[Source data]
(** When the operation is done, all it had to visit has been visited. *)
Lemma dropped_done ref htr todo htr' todo' k s :
  dropped ref htr todo htr' todo' → htr_mutex htr' = Unlocked →
  refers htr' k s ↔ refers htr k s ∧ ¬ (s = ref ∧ k ∈ todo ∧ global_key htr k).
Proof.
  intros [Hh _ _ _ Hr] Hu. rewrite Hr. rewrite Hu in Hh. destruct Hh as [E|(? & E & _)]; [|done].
  destruct todo'; [|done]. assert (k ∉ @nil string) by (apply not_elem_of_nil). tauto.
Qed.
(** An entry only goes when its test is stopped. *)
Lemma entry_gone htr htr' k e :
  runner_inv htr → runner_step htr htr' → htr_entries htr !! k = Some e → htr_entries htr' !! k = None →
  (∀ s, ¬ refers htr k s) ∧
  ∃ lab store p, proc_step (htr_testers htr, e_proc e) lab (store, p) ∧ ht_running (p_test p) = false.
Proof.
  intros Hinv Hstep He Hgone.
  destruct Hstep as [htr i store x HN|htr ht ref now r htr' r' Hu Hok Ha|htr ht ref htr' ht' Hu Hr
    |htr ref add keys Hu|htr key ref todo Hm|htr key e' store p lab He' Hs Hrun
    |htr key ref todo e' store p lab Hm He' Hs Hrun]; cbn in Hgone.
  - congruence.
  - destruct (String_ok _ _ (to_tester _ _ Hok)) as [key Hkey].
    destruct (addTest_spec htr ht ref now r key Hinv Hu Hok Hkey) as (htr1 & r1 & E & _ & _ & _ & Hgrow & _).
    rewrite Ha in E. injection E as -> ->. specialize (Hgrow k). rewrite He, Hgone in Hgrow.
    by destruct Hgrow as [? ?]; [by eexists|].
  - destruct (HealthTest_String (htr_testers htr) ht) as [key| |] eqn:Hkey;
      [|unfold removeTest in Hr; rewrite Hkey in Hr; done..].
    destruct (removeTest_spec htr ht ref key Hinv Hu Hkey) as (htr1 & ht1 & E & _ & _ & Hp & _).
    rewrite Hr in E. injection E as -> ->. specialize (Hp k). by rewrite He, Hgone in Hp.
  - unfold refAllGlobalHealthChecks in Hgone. destruct add; cbn in Hgone; [|congruence].
    by rewrite lookup_fmap, He in Hgone.
  - pose proof (visit_procs htr key ref todo k) as Hp. by rewrite He, Hgone in Hp.
  - rewrite lookup_insert in Hgone. case_decide; [done|congruence].
  - apply lookup_delete_None in Hgone as [<-|?]; [|congruence]. rewrite He in He'. injection He' as <-. split.
    + intros s (e' & He2 & Hs2). rewrite He in He2. injection He2 as <-.
      assert (e_references e = ∅) as Hemp by (apply (ri_stopping _ Hinv key e He); by eauto).
      rewrite Hemp in Hs2. by apply elem_of_empty in Hs2.
    + by exists lab, store, p.
Qed.
(** The loop of the lexer returns when the comments fit, and they still do. *)
Lemma lex_loop_fits input : ∀ zl str com escape,
  comment_fits com input (zl_commt zl) → comment_fits (zl_comBuf zl) input (zl_commt zl) →
  yields (λ r, lexer_fits r.2) (lex_loop input zl str com escape).
Proof.
  induction input as [|x rest IH]; intros zl str com escape Hc Hb; cbn [lex_loop].
  { by apply yields_Ret, on_end_fits. }
  pose proof (comment_fits_rest _ _ _ _ Hc) as Hc'. pose proof (comment_fits_rest _ _ _ _ Hb) as Hb'.
  assert (Hin : zl_commt zl = true → ∀ y, comment_fits (snoc com y) rest (zl_commt zl)).
  { intros E y. rewrite E in *. by eapply comment_fits_snoc. }
  assert (Hz : ∀ commt, comment_fits com rest commt → comment_fits "" rest commt).
  { intros commt [Hl|(? & ? & _)]; [left|by right]. pose proof (slen_nonneg com).
    change (slen "") with 0. lia. }
  assert (Hoff : ∀ s, comment_fits s rest (zl_commt zl) → comment_fits s rest false).
  { intros s [?|(? & _ & ?)]; [by left|by right]. }
  repeat match goal with
  | |- yields _ (if bool_decide (?y = ";"%char) then _ else _) => destruct (bool_decide_reflect (y = ";"%char))
  | |- yields _ (Ret (return_l _ _)) => apply yields_Ret; cbn; auto
  | |- yields _ (Ret (return_then _ _ _)) =>
      apply yields_Ret; eapply same_text_fits; [apply return_then_text|done]
  | |- yields _ (Ret (on_newline _ _)) => by apply yields_Ret, on_newline_fits
  | |- yields _ (lex_loop _ _ _ _ _) => apply IH; cbn; auto
  | |- yields _ (match on_blank ?z ?s with _ => _ end) =>
      pose proof (on_blank_text z s) as Ht; destruct (on_blank z s) as [r|zl1]
  | |- yields _ (if zl_commt ?z then _ else _) => destruct (zl_commt z) eqn:Ecommt; cbn in Ecommt
  | |- yields _ (if maxTok <=? slen (if _ then _ else _) then _ else _) => fail 1
  | |- yields _ (if ?b then _ else _) => destruct b
  end.
  - apply yields_Ret. by eapply same_text_fits.
  - by destruct Ht as (_ & _ & ->).
  - by destruct Ht as (_ & -> & ->).
  - subst x. apply comment_fits_semicolon in Hc as [Hlt Hfit]. rewrite (proj2 (Z.leb_gt _ _)) by done.
    assert (Hzero : comment_fits "" rest true).
    { destruct Hfit as [Hl|(_ & ? & _)]; [left|done]. revert Hl. unfold snoc. rewrite slen_app.
      pose proof (slen_nonneg (if 1 <? slen com then com +:+ " " else com)).
      change (slen (String ";" "")) with 1. change (slen "") with 0. lia. }
    destruct (slen str =? 0); [by apply IH|]. by apply yields_Ret.
  - by apply Hoff.
Qed.

Lemma slen_stake n s : slen (stake n s) ≤ slen s.
Proof.
  revert s. induction n as [|n IH]; intros [|a s]; cbn [stake]; rewrite ?slen_cons; try done.
  - pose proof (slen_nonneg s). change (slen "") with 0. lia.
  - specialize (IH s). lia.
Qed.

Lemma lexer_Next_fits zl : lexer_fits zl → yields (λ r, lexer_fits r.2) (lexer_Next zl).
Proof.
  intros Hf. unfold lexer_Next. destruct (zl_nextL zl); [by apply yields_Ret|].
  destruct (lx_err (zl_l zl)); [by apply yields_Ret|].
  apply lex_loop_fits; cbn.
  - destruct Hf as [Hl|(? & ? & ->)]; [|by right]. left.
    pose proof (slen_stake (Z.to_nat maxTok) (zl_comBuf zl)). lia.
  - destruct Hf as [Hl|(? & ? & _)]; [|by right]. left. pose proof (slen_nonneg (zl_comBuf zl)).
    change (slen "") with 0. lia.
Qed.

Ltac next_token :=
  eapply yields_bind; [by apply lexer_Next_fits|]; intros [[? ?] ?] _; cbn [snd]; intros.

Lemma slurpRemainder_fits c : lexer_fits c → yields (λ r, lexer_fits r.2) (slurpRemainder c).
Proof.
  intros Hf. unfold slurpRemainder. next_token. destruct (lx_value _); try by apply yields_Ret.
  next_token. by destruct (lx_value _); apply yields_Ret.
Qed.

Ltac end_of_line := eapply yields_bind; [by apply slurpRemainder_fits|]; intros [? ?] _; cbn [snd]; intros.


Lemma slurpRemainder_measure c err c' :
  slurpRemainder c = Ret (err, c') → (lexer_measure c' ≤ lexer_measure c)%nat.
Proof.
  unfold slurpRemainder. intros Hr. apply bind_Ret in Hr as ([[l b] c1] & H1%lexer_Next_measure & Hr).
  destruct (lx_value l); try (injection Hr as <- <-; lia).
  apply bind_Ret in Hr as ([[l2 b2] c2] & H2%lexer_Next_measure & Hr).
  destruct (lx_value l2); injection Hr as <- <-; lia.
Qed.

Lemma soa_numbers_fits n : ∀ first vs c,
  lexer_fits c → yields (λ r, lexer_fits r.2) (soa_numbers n first vs c).
Proof.
  induction n as [|n IH]; intros first vs c Hf; cbn [soa_numbers]; [by apply yields_Ret|].
  next_token. case_match; [by apply yields_Ret|]. case_match; [|by apply yields_Ret].
  apply (yields_bind lexer_fits); [|intros; by apply IH].
  destruct n; [by apply yields_Ret|]. next_token. by apply yields_Ret.
Qed.

Lemma SOA_rest_fits h c o ns : lexer_fits c → yields (λ _, True) (SOA_rest h c o ns).
Proof.
  intros Hf. unfold SOA_rest. next_token. repeat case_match; try by apply yields_Ret.
  next_token. eapply yields_bind; [by apply soa_numbers_fits|]. intros [vs c5] _ Hf5.
  repeat case_match; try by apply yields_Ret. end_of_line. by apply yields_Ret.
Qed.

Lemma SOA_parse_fits h c o : lexer_fits c → yields (λ _, True) (SOA_parse h c o).
Proof.
  intros Hf. unfold SOA_parse. next_token. case_match; [end_of_line; by apply yields_Ret|].
  repeat case_match; try by apply yields_Ret. next_token. by apply SOA_rest_fits.
Qed.

(** The parts that are not modelled return, as long as the comments fit. *)
Class ScanReturns `{ZoneScan} : Prop := {
  rdata_returns : ∀ h c o, lexer_fits c → yields (λ _, True) (parse_rdata h c o);
  include_returns : ∀ zp l, lexer_fits (zp_c zp) → yields (λ _, True) (parse_include zp l);
  generate_returns : ∀ zp l, lexer_fits (zp_c zp) → yields (λ _, True) (parse_generate zp l)
}.

Section termination.
Context `{ScanReturns}.

Definition turn_fits (t : turn) : Prop :=
  match t with inl _ => True | inr (zp, _) => lexer_fits (zp_c zp) end.

Lemma lift_turn_fits r : yields (λ _, True) r → yields turn_fits (lift_turn r).
Proof. intros (p & -> & _). by apply yields_Ret. Qed.

Lemma zp_step_fits zp st l : lexer_fits (zp_c zp) → yields turn_fits (zp_step zp st l).
Proof.
  intros Hf.
  destruct st; cbn [zp_step]; unfold take_owner, take_blank, take_ttl, take_class, take_type, failed, goes;
    repeat case_match; try by apply yields_Ret.
  all: try (end_of_line; repeat case_match; by apply yields_Ret).
  all: try by apply lift_turn_fits, include_returns.
  all: try by apply lift_turn_fits, generate_returns.
  apply (yields_bind (λ _, True)); [|intros [] _ _; by apply yields_Ret].
  unfold setRR. case_match; [by apply SOA_parse_fits|by apply rdata_returns].
Qed.
(* ===== verification/Zones.v ===== *)
(** * zones/zone.go: zones, labels and records

    A [*Label] in a zone and a [*Record] in a record list are shared only for
    reading once a zone is loaded, so both are values here; a nil pointer is
    [None].  The statistics of a zone are shared between a zone and its
    successor: the zone holds their location. *)

From S2P Require Import Prelude GoStrings GoNet Float64 TypeUtil Targeting.
From S2P Require Import DnsNames DnsMsg Health.
Local Open Scope Z_scope.

(** ** Data *)

Record ZoneOptions := mkOptions {
  o_Serial : Z;
  o_Ttl : Z;
  o_MaxHosts : Z;
  o_Contact : string;
  o_Targeting : Z;
  o_Closest : bool
}.

Record ZoneLogging := mkLogging { StatHat : bool; StatHatAPI : string }.

Record Record_ := mkRecord {
  rec_RR : RR;
  rec_Weight : Z;
  rec_Loc : option Location;
  rec_Test : string
}.

(** [type Records []*Record] *)
Abbreviation Records := (list (option Record_)).

(** [RecordsByWeight.Less] *)
Definition RecordsByWeight_Less (a b : Record_) : bool := rec_Weight b <? rec_Weight a.

Record Label := mkLabel {
  l_Label : string;
  l_MaxHosts : Z;
  l_Ttl : Z;
  l_Records : gmap Z Records;
  l_Weight : gmap Z Z;
  l_Closest : bool;
  l_Test : option HealthReference
}.

Record LabelMatch := mkMatch { lm_Label : option Label; lm_Type : Z }.

(** A [*zoneLabelStats]: its location in the store of statistics. *)
Abbreviation stats_loc := nat (only parsing).

Record ZoneMetrics := mkMetrics {
  LabelStats : option stats_loc;
  ClientStats : option stats_loc
}.

Record Zone := mkZone {
  z_Origin : string;
  z_Labels : gmap string Label;
  z_LabelCount : Z;
  z_Options : ZoneOptions;
  z_Logging : option ZoneLogging;
  z_Metrics : ZoneMetrics;
  z_HasClosest : bool;
  z_ParseIP : bool
}.

#[export] Instance Record_eq_dec : EqDecision Record_.
Proof. solve_decision. Defined.
#[export] Instance HealthReference_eq_dec : EqDecision HealthReference.
Proof. solve_decision. Defined.
#[export] Instance Label_eq_dec : EqDecision Label.
Proof. solve_decision. Defined.
#[export] Instance LabelMatch_eq_dec : EqDecision LabelMatch.
Proof. solve_decision. Defined.

(** Field updates. *)
Definition set_Labels (z : Zone) (ls : gmap string Label) : Zone :=
  mkZone (z_Origin z) ls (z_LabelCount z) (z_Options z) (z_Logging z) (z_Metrics z)
    (z_HasClosest z) (z_ParseIP z).
Definition set_Options (z : Zone) (o : ZoneOptions) : Zone :=
  mkZone (z_Origin z) (z_Labels z) (z_LabelCount z) o (z_Logging z) (z_Metrics z)
    (z_HasClosest z) (z_ParseIP z).
Definition set_HasClosest (z : Zone) (b : bool) : Zone :=
  mkZone (z_Origin z) (z_Labels z) (z_LabelCount z) (z_Options z) (z_Logging z) (z_Metrics z)
    b (z_ParseIP z).
Definition set_Metrics (z : Zone) (m : ZoneMetrics) : Zone :=
  mkZone (z_Origin z) (z_Labels z) (z_LabelCount z) (z_Options z) (z_Logging z) m
    (z_HasClosest z) (z_ParseIP z).
Definition set_Records (l : Label) (rs : gmap Z Records) : Label :=
  mkLabel (l_Label l) (l_MaxHosts l) (l_Ttl l) rs (l_Weight l) (l_Closest l) (l_Test l).
Definition set_LabelTest (l : Label) (t : option HealthReference) : Label :=
  mkLabel (l_Label l) (l_MaxHosts l) (l_Ttl l) (l_Records l) (l_Weight l) (l_Closest l) t.

(** ** Operations *)

Definition NewZone (name : string) : Zone :=
  mkZone name ∅ (CountLabel name)
    (mkOptions 0 120 2 ("hostmaster." +:+ name)
       (TargetGlobal + TargetCountry + TargetContinent) false)
    None (mkMetrics None None) false false.

(** [Label.FirstRR] *)
Definition FirstRR (l : Label) (dnsType : Z) : res RR :=
  r ← index (default [] (l_Records l !! dnsType)) 0;
  r ← deref r;
  Ret (rec_RR r).

Definition AddLabel (z : Zone) (k : string) : Zone :=
  let k := ToLower k in
  let label := mkLabel k (o_MaxHosts (z_Options z)) 0 ∅ ∅ (o_Closest (z_Options z)) None in
  set_Labels z (<[k := label]> (z_Labels z)).

Definition SoaRR (z : Zone) : res RR :=
  label ← deref (z_Labels z !! "");
  FirstRR label TypeSOA.

(** [dns.NewRR], as a zone uses it; [None] is the error result.  DnsScan models
    the parser and Soa makes it an instance. *)
Class RRParser := NewRR : string → option RR.

Definition soa_ttl (z : Zone) : Z :=
  let ttl := o_Ttl (z_Options z) *! 10 in
  let ttl := if 3600 <? ttl then 3600 else ttl in
  if ttl =? 0 then 600 else ttl.

(** The line that [addSOA] hands to the parser. *)
Definition soa_line (z : Zone) (primaryNs : string) : string :=
  z_Origin z +:+ ". " +:+ Itoa (soa_ttl z) +:+ " IN SOA " +:+ primaryNs +:+ " " +:+
  o_Contact (z_Options z) +:+ " " +:+ Itoa (o_Serial (z_Options z)) +:+
  " 5400 5400 1209600 3600".

Definition primary_ns (label : Label) : res string :=
  match l_Records label !! TypeNS with
  | None => Ret "ns"
  | Some _ =>
      rr ← FirstRR label TypeNS;
      match rr_Data rr with
      | RD_NS ns => Ret ns
      | _ => Panic "interface conversion: not *dns.NS"
      end
  end.

Definition addSOA `{RRParser} (z : Zone) : res Zone :=
  let z := match z_Labels z !! "" with Some _ => z | None => AddLabel z "" end in
  label ← deref (z_Labels z !! "");
  primaryNs ← primary_ns label;
  match NewRR (soa_line z primaryNs) with
  | None => Panic "Could not setup SOA"
  | Some rr =>
      let record := mkRecord rr 0 None "" in
      let label := set_Records label (<[TypeSOA := [Some record]]> (l_Records label)) in
      Ret (set_Labels z (<["" := label]> (z_Labels z)))
  end.

(** The name that [FindLabels] looks up for a target. *)
Definition target_name (s target : string) : string :=
  if decide (target = "@") then s
  else if 0 <? slen s then s +:+ "." +:+ target
  else target.

(** [label.FirstRR(dns.TypeMF).( *dns.MF).Mf] *)
Definition alias_target (label : Label) : res string :=
  rr ← FirstRR label TypeMF;
  match rr_Data rr with
  | RD_MF mf => Ret mf
  | _ => Panic "interface conversion: not *dns.MF"
  end.

(** The body of the loop over the query types, for the label found for one
    target; [find] is the recursive call for an alias. *)
Definition match_qtype (find : string → res (list LabelMatch)) (z : Zone) (s : string)
    (label : Label) (matches : list LabelMatch) (qtype : Z) : res (list LabelMatch) :=
  if qtype =? TypeANY then Ret (matches ++ [mkMatch (z_Labels z !! s) qtype])
  else if qtype =? TypeMF then
    match l_Records label !! TypeMF with
    | None => Ret matches
    | Some _ =>
        name ← alias_target label;
        aliases ← find name;
        Ret (matches ++ aliases)
    end
  else
    match l_Records label !! qtype with
    | Some (_ :: _) => Ret (matches ++ [mkMatch (Some label) qtype])
    | _ => Ret matches
    end.

Definition match_target (find : string → res (list LabelMatch)) (z : Zone) (s : string)
    (qts : list Z) (matches : list LabelMatch) (target : string) : res (list LabelMatch) :=
  match z_Labels z !! target_name s target with
  | None => Ret matches
  | Some label => foldM (match_qtype find z s label) matches qts
  end.

(** [FindLabels]; the recursion through aliases has no bound in the code, so
    the model takes fuel. *)
Fixpoint FindLabels (fuel : nat) (z : Zone) (s : string) (targets : list string) (qts : list Z) :
    res (list LabelMatch) :=
  match fuel with
  | O => OutOfFuel
  | S fuel =>
      matches ← foldM (match_target (λ name, FindLabels fuel z name targets qts) z s qts)
                  [] targets;
      match matches with
      | [] =>
          match z_Labels z !! s with
          | Some label => Ret [mkMatch (Some label) 0]
          | None => Ret []
          end
      | _ => Ret matches
      end
  end.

Exercise description: The reply should hold only the lines from the top of the records through the line that has "lab He' Hs Hrun", each one exact.

Task result:
(** When the operation is done, all it had to visit has been visited. *)
Lemma dropped_done ref htr todo htr' todo' k s :
  dropped ref htr todo htr' todo' → htr_mutex htr' = Unlocked →
  refers htr' k s ↔ refers htr k s ∧ ¬ (s = ref ∧ k ∈ todo ∧ global_key htr k).
Proof.
  intros [Hh _ _ _ Hr] Hu. rewrite Hr. rewrite Hu in Hh. destruct Hh as [E|(? & E & _)]; [|done].
  destruct todo'; [|done]. assert (k ∉ @nil string) by (apply not_elem_of_nil). tauto.
Qed.
(** An entry only goes when its test is stopped. *)
Lemma entry_gone htr htr' k e :
  runner_inv htr → runner_step htr htr' → htr_entries htr !! k = Some e → htr_entries htr' !! k = None →
  (∀ s, ¬ refers htr k s) ∧
  ∃ lab store p, proc_step (htr_testers htr, e_proc e) lab (store, p) ∧ ht_running (p_test p) = false.
Proof.
  intros Hinv Hstep He Hgone.
  destruct Hstep as [htr i store x HN|htr ht ref now r htr' r' Hu Hok Ha|htr ht ref htr' ht' Hu Hr
    |htr ref add keys Hu|htr key ref todo Hm|htr key e' store p lab He' Hs Hrun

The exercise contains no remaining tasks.